(** A cycle has as many turns as the weights add up to. *)
Lemma length_schedule ws : Forall (fun w => 0 <= w) ws -> Z.of_nat (length (schedule ws)) = foldr Z.add 0 ws.
Proof.
  intros HF. unfold schedule, rounds.
  assert (Hgen : forall n, Z.of_nat (length (concat (map (round ws) (seqZ 0 (Z.of_nat n)))))
                  = foldr Z.add 0 (map (fun w => Z.min w (Z.of_nat n)) ws)).
  { induction n as [|n IH].
    - transitivity 0; [done|]. clear -HF. induction HF as [|w ws Hw HF IH]; [done|].
      cbn [map foldr]. rewrite <- IH. lia.
    - rewrite Nat2Z.inj_succ, <- Z.add_1_r, seqZ_app by lia. rewrite map_app, concat_app, length_app.
      rewrite seqZ_one. cbn [map concat].
      rewrite app_nil_r, Nat2Z.inj_add, IH. unfold round. rewrite length_indices.
      clear -HF. induction HF as [|w ws Hw HF IH]; [done|]. cbn [List.filter map foldr].
      destruct (Z.ltb_spec (Z.of_nat n) w); cbn [length] in *; lia. }
  pose proof (top_weight_nonneg ws).
  replace (top_weight ws - 0) with (Z.of_nat (Z.to_nat (top_weight ws))) by lia. rewrite Hgen.
  f_equal. rewrite <- (map_id ws) at 2. apply map_ext_in. intros w Hw%list_elem_of_In%top_weight_ge. lia.
Qed.

Lemma total_positive (tier : list Target) :
  Forall (fun t => 0 < weight t) tier -> tier <> [] -> 0 < foldr Z.add 0 (map weight tier).
Proof.
  intros HF Hne. destruct HF as [|t tier Ht HF]; [done|]. cbn [map foldr].
  assert (0 <= foldr Z.add 0 (map weight tier)); [|lia].
  clear -HF. induction HF as [|t tier Ht HF IH]; cbn [map foldr]; lia.
Qed.

Lemma weights_nonneg (tier : list Target) :
  Forall (fun t => 0 < weight t) tier -> Forall (fun w => 0 <= w) (map weight tier).
Proof. intros HF. apply Forall_map. eapply Forall_impl; [exact HF|]. simpl. lia. Qed.

Lemma elem_of_schedule ws i : i ∈ schedule ws -> (i < length ws)%nat.
Proof.
  unfold schedule, rounds. intros Hi.
  apply list_elem_of_In, in_concat in Hi as (l & Hl & Hi). rewrite <- list_elem_of_In in Hl. rewrite <- list_elem_of_In in Hi.
  apply list_elem_of_fmap in Hl as (r & -> & _). apply elem_of_indices in Hi as (w & Hw & _).
  by apply lookup_lt_Some in Hw.
Qed.

Lemma weighted_turn_schedule (tier : list Target) turn :
  Forall (fun t => 0 < weight t) tier -> tier <> [] -> 0 <= turn ->
  let ws := map weight tier in
  exists i, weighted_turn tier turn = Some i /\ (i < length tier)%nat
    /\ schedule ws !! Z.to_nat (turn mod foldr Z.add 0 ws) = Some i.
Proof.
  intros HF Hne Ht ws. pose proof (total_positive tier HF Hne) as Hpos. fold ws in Hpos.
  pose proof (length_schedule ws (weights_nonneg tier HF)) as Hlen.
  unfold weighted_turn. fold ws. set (total := foldr Z.add 0 ws) in *.
  destruct (Z.eqb_spec total 0); [lia|]. pose proof (Z.mod_pos_bound turn total Hpos) as Hk.
  assert (Hlt : (Z.to_nat (turn mod total) < length (schedule ws))%nat) by lia.
  destruct (lookup_lt_is_Some_2 _ _ Hlt) as [i Hi]. exists i. split; [|split; [|done]].
  - rewrite weighted_go_rounds; [done | lia | done |].
    pose proof (List.filter_length_le (fun w => 0 <? w) ws). lia.
  - apply list_elem_of_lookup_2, elem_of_schedule in Hi. unfold ws in Hi. by rewrite length_map in Hi.
Qed.

(** Weighted round-robin is exact: the turn a request takes falls where the interleaved schedule
    says (round [r] gives one turn to each target of weight over [r], in order), never out of the tier,
    and every cycle gives each target exactly its weight's share. *)
Theorem weighted_turn_fair (tier : list Target) :
  Forall (fun t => 0 < weight t) tier -> tier <> [] ->
  let ws := map weight tier in
  let total := foldr Z.add 0 ws in
  Z.of_nat (length (schedule ws)) = total
  /\ (forall turn, 0 <= turn -> exists i, weighted_turn tier turn = Some i /\ (i < length tier)%nat
        /\ schedule ws !! Z.to_nat (turn mod total) = Some i)
  /\ (forall i t, tier !! i = Some t -> turns_of i (schedule ws) = weight t).
Proof.
  intros HF Hne ws total. split; [apply length_schedule; by apply weights_nonneg|]. split.
  - intros turn. by apply weighted_turn_schedule.
  - intros i t Hi. apply turns_of_schedule.
    + unfold ws. by rewrite list_lookup_fmap, Hi.
    + apply (Forall_lookup_1 _ _ _ _ HF) in Hi. lia.
Qed.

Definition demo_target (i w : Z) (b : bool) : Target := mkTarget [i] [i] b w i (Z.to_nat i) None.
Definition demo_tier : list Target := [demo_target 0 3 false; demo_target 1 1 false; demo_target 2 2 false].

Lemma weighted_turn_fair_witness :
  let ws := map weight demo_tier in
  let total := foldr Z.add 0 ws in
  Z.of_nat (length (schedule ws)) = total
  /\ (forall turn, 0 <= turn -> exists i, weighted_turn demo_tier turn = Some i
        /\ (i < length demo_tier)%nat /\ schedule ws !! Z.to_nat (turn mod total) = Some i)
  /\ (forall i t, demo_tier !! i = Some t -> turns_of i (schedule ws) = weight t).
Proof. apply (weighted_turn_fair demo_tier); [repeat constructor; vm_compute; congruence | done]. Defined.

(** Weights 3, 1, 2 go a, b, c, a, c, a. *)
Example interleaved : schedule [3; 1; 2] = [0; 1; 2; 0; 2; 0]%nat.
Proof. vm_compute. reflexivity. Qed.

(** ** Least connections *)

Lemma frac_trans (x y z : Z * Z) :
  0 < x.2 -> 0 < y.2 -> 0 < z.2 -> x.1 * y.2 <= y.1 * x.2 -> y.1 * z.2 <= z.1 * y.2 ->
  x.1 * z.2 <= z.1 * x.2.
Proof.
  destruct x as [a b], y as [c d], z as [e f]. simpl. intros Hb Hd Hf H1 H2.
  apply (Zmult_le_reg_r _ _ d); [lia|].
  assert (a * d * f <= c * b * f) by nia. assert (c * f * b <= e * d * b) by nia. lia.
Qed.
(* ===== verification/PoolLaws.v ===== *)
(** * PoolLaws: passive health, sticky cookies and the body check of a pool

    [answered] never empties the rotation; the sticky cookie brings a client back to its target and can be
    stripped from what the upstream sees; the incremental search of a check's body is a search of the
    whole. *)

From S2P Require Import Prelude Text Net Units Float Http Health Pool PoolOrder.

(** ** Passive health *)

(** Every target's record is in the heap. *)
Definition heap_ok (p : Pool) (hp : heap) : Prop :=
  Forall (fun t => (health t < length hp)%nat) (targets p).

Lemma length_update_health f t hp : length (update_health f t hp) = length hp.
Proof. apply length_alter. Qed.

Lemma health_of_update f t o hp : (health t < length hp)%nat ->
  health_of (update_health f t hp) o
  = if decide (health o = health t) then f (health_of hp t) else health_of hp o.
Proof.
  intros Ht. unfold health_of, update_health. destruct (decide (health o = health t)) as [E|E].
  - rewrite E, list_lookup_alter_eq. destruct (lookup_lt_is_Some_2 _ _ Ht) as [h ->]. done.
  - by rewrite list_lookup_alter_ne.
Qed.

Lemma update_keeps_rotation f t hp now o : (health t < length hp)%nat ->
  (in_rotation (health_of hp t) now = true -> in_rotation (f (health_of hp t)) now = true) ->
  in_rotation (health_of hp o) now = true -> in_rotation (health_of (update_health f t hp) o) now = true.
Proof.
  intros Ht Hf Ho. rewrite health_of_update by done. case_decide as E; [|done].
  apply Hf. unfold health_of in *. by rewrite <- E.
Qed.
(* ===== verification/PoolConfig.v ===== *)
(** * PoolConfig: an [[upstreams]] entry compiled into a pool ([Pool::from_route], [src/src/pool.rs])

    Every check the source makes, in its order.  What it calls of other crates is a parameter: parsing a
    URI, a header name, a header value, a method, a regular expression. *)

From S2P Require Import Prelude Text Net Units Http Health Pool.

Record Uri : Type := mkUri {
  u_scheme : option bytes; u_authority : option bytes; u_host : option bytes; u_port : option Z;
  u_path : bytes
}.

Record TargetCfg : Type := mkTargetCfg {
  tc_url : bytes; tc_weight : option Z; tc_check_host : option bytes
}.

Record HealthCheckCfg : Type := mkHealthCheckCfg {
  hk_kind : bytes; hk_path : bytes; hk_interval : bytes; hk_timeout : bytes; hk_healthy_after : Z;
  hk_unhealthy_after : Z; hk_expect_status : bytes; hk_expect_body : bytes; hk_expect_body_regex : bytes;
  hk_method : bytes; hk_headers : list (bytes * bytes); hk_port : Z; hk_scheme : bytes
}.

#[global] Instance HealthCheckCfg_eq_dec : EqDecision HealthCheckCfg.
Proof. solve_decision. Defined.

Definition HealthCheckCfg_default : HealthCheckCfg :=
  mkHealthCheckCfg (lit "http") [] (lit "5s") (lit "2s") 2 2 (lit "200-399") [] [] (lit "GET") [] 0 [].

Record UpstreamRoute : Type := mkUpstreamRoute {
  ur_path : bytes; ur_target : bytes; ur_targets : list TargetCfg; ur_balance : bytes; ur_hash_on : bytes;
  ur_sticky_cookie : bytes; ur_sticky_cookie_max_age : bytes; ur_sticky_cookie_strip : bool;
  ur_backup : list TargetCfg; ur_health_check : HealthCheckCfg; ur_eject_after : Z; ur_eject_for : bytes;
  ur_eject_for_max : bytes; ur_eject_after_5xx : Z
}.

Definition is_empty (s : bytes) : bool := beq s [].

Definition upper_byte (c : Z) : Z := if is_lower c then c - 32 else c.
Definition to_ascii_uppercase (s : bytes) : bytes := map upper_byte s.

Section Config.
Variable parse_uri : bytes -> option Uri.             (** [http::Uri], [str::parse] *)
Variable header_name : bytes -> option bytes.         (** [HeaderName::from_bytes] *)
Variable header_value_ok : bytes -> bool.             (** [HeaderValue::from_str] *)
Variable method_of : bytes -> option bytes.           (** [Method::from_bytes] *)
Variable regex_ok : bytes -> bool.                    (** [regex::bytes::Regex::new] *)
Variable version : bytes.                             (** [CARGO_PKG_VERSION] *)

Definition check_url (url : bytes) : result unit :=
  match parse_uri url with
  | None => Err "not a URL"
  | Some u =>
      ensure (match u_scheme u with Some s => beq s (lit "http") || beq s (lit "https") | None => false end)
        else "must start with http:// or https://";
      ensure (match u_host u with Some _ => true | None => false end) else "has no host";
      Ok tt
  end.

(** [str::find] of a string. *)
Fixpoint find_text (t s : bytes) : option nat :=
  if starts_with s t then Some 0%nat
  else match s with
       | [] => None
       | _ :: s => match find_text t s with Some n => Some (S n) | None => None end
       end.

Definition without_userinfo (url : bytes) : bytes :=
  match parse_uri url with
  | None => url
  | Some u =>
      match u_authority u with
      | None => url
      | Some authority =>
          match rsplit_once 64 authority with
          | None => url
          | Some (_, after) =>
              match find_text authority url with
              | None => url
              | Some start => take start url ++ after ++ drop (start + length authority) url
              end
          end
      end
  end.

Definition upstream_for_log (base : bytes) : bytes :=
  match parse_uri base with
  | Some u =>
      let scheme := default (lit "http") (u_scheme u) in
      let host := default [] (u_host u) in
      let port := default (if beq scheme (lit "https") then 443 else 80) (u_port u) in
      scheme ++ lit "://" ++ host ++ lit ":" ++ dec port
  | None => []
  end.

Definition target_urls (url : bytes) : bytes * bytes :=
  let configured := trim_end_matches 47 url in (configured, without_userinfo configured).

(** [target]: its record is allocated at [loc]. *)
Definition target (loc : nat) (url : bytes) (bk : bool) : Target :=
  let '(configured, base) := target_urls url in
  mkTarget base (upstream_for_log base) bk 1 (hash64 configured) loc None.

Definition single (loc : nat) (route base : bytes) : Pool :=
  mkPool route [target loc base false] false Priority None 0 0 0 0 None None.
Definition rate_ok (bound : Z) (r : ModelRate) : Prop :=
  0 <= r_input r < bound /\ 0 <= r_output r < bound /\ 0 <= r_cached r < bound /\ 0 <= r_reasoning r < bound.

(** What the usage costs, in millionths of a micro-dollar: every token once, at its own rate. *)
Definition exact_cost (r : ModelRate) (u : Usage) : Z :=
  (prompt_tokens u - cached_tokens u) * r_input r + cached_tokens u * r_cached r
  + (completion_tokens u - reasoning_tokens u) * r_output r + reasoning_tokens u * r_reasoning r.

Lemma exact_cost_bound r u b :
  rate_ok b r -> usage_ok u -> 0 <= exact_cost r u <= (prompt_tokens u + completion_tokens u) * (b - 1).
Proof. intros (H1 & H2 & H3 & H4) [[? ?] [? ?] ? ?]. unfold exact_cost. nia. Qed.

(** The cost of a usage is exact: whatever wire object the upstream sent, the four dimensions are
    words with the cached part within the prompt and the reasoning part within the completion; with rates
    below 2^63 (over nine trillion dollars per million tokens) the 128-bit sum cannot wrap, and the cost
    is every token once at its own rate, rounded down to a micro-dollar and capped at the largest [u64];
    a book that sets no cached and reasoning rates prices as if the two were not told apart. *)
Theorem cost_exact (rt : LlmRuntime) (model : bytes) (w : UsageWire) (r : ModelRate) :
  wire_ok w -> resolve_rate rt model = Some r -> rate_ok (2 ^ 63) r ->
  let u := usage_from w in
  usage_ok u
  /\ cost_micros rt model u = Some (Z.min (exact_cost r u / 1000000) (2 ^ 64 - 1))
  /\ (r_cached r = r_input r -> r_reasoning r = r_output r ->
      exact_cost r u = prompt_tokens u * r_input r + completion_tokens u * r_output r).
Proof.
  intros Hw Hr Hrate u. pose proof (usage_from_ok w Hw) as Hu. fold u in Hu. split; [done|].
  pose proof (exact_cost_bound r u (2 ^ 63) Hrate Hu) as Hb. destruct Hu as [[? ?] [? ?] ? ?]. split.
  - unfold cost_micros. rewrite Hr. unfold cost_of_rate. do 2 f_equal.
    rewrite (Z.min_l (cached_tokens u)), (Z.min_l (reasoning_tokens u)) by lia.
    destruct Hrate as (H1' & H2' & H3' & H4').
    unfold exact_cost in *. set (a := (prompt_tokens u - cached_tokens u) * r_input r) in *.
    set (b := cached_tokens u * r_cached r) in *. set (c := (completion_tokens u - reasoning_tokens u) * r_output r) in *.
    set (d := reasoning_tokens u * r_reasoning r) in *.
    assert (0 <= a /\ 0 <= b /\ 0 <= c /\ 0 <= d) by (unfold a, b, c, d; repeat split; apply Z.mul_nonneg_nonneg; lia).
    assert ((prompt_tokens u + completion_tokens u) * (2 ^ 63 - 1) < 2 ^ 128) by nia.
    rewrite (wrap_small 128 (a + b)), (wrap_small 128 (a + b + c)), wrap_small by (unfold in_u; lia). done.
  - intros Hc Ho. unfold exact_cost. rewrite Hc, Ho. lia.
Qed.

(** A reasoning model: 100 prompt tokens, 40 of them cached, 50 completion tokens, 30 of them reasoning. *)
Definition demo_wire : UsageWire :=
  mkWire (Some 100) (Some 50) (Some 40) (Some 30) None None None None None None.
Definition demo_rate : ModelRate := mkRate 2500000 10000000 1250000 10000000.
Definition demo_runtime : LlmRuntime := mkRuntime true (lit "openai") Block {[ lit "gpt-4o" := demo_rate ]}.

* ASSIGNMENT: Scan the lines above, and whenever one holds the string "simpl", copy it.

* ANSWER FOR THE TASK:
Proof. intros HF. apply Forall_map. eapply Forall_impl; [exact HF|]. simpl. lia. Qed.
  destruct x as [a b], y as [c d], z as [e f]. simpl. intros Hb Hd Hf H1 H2.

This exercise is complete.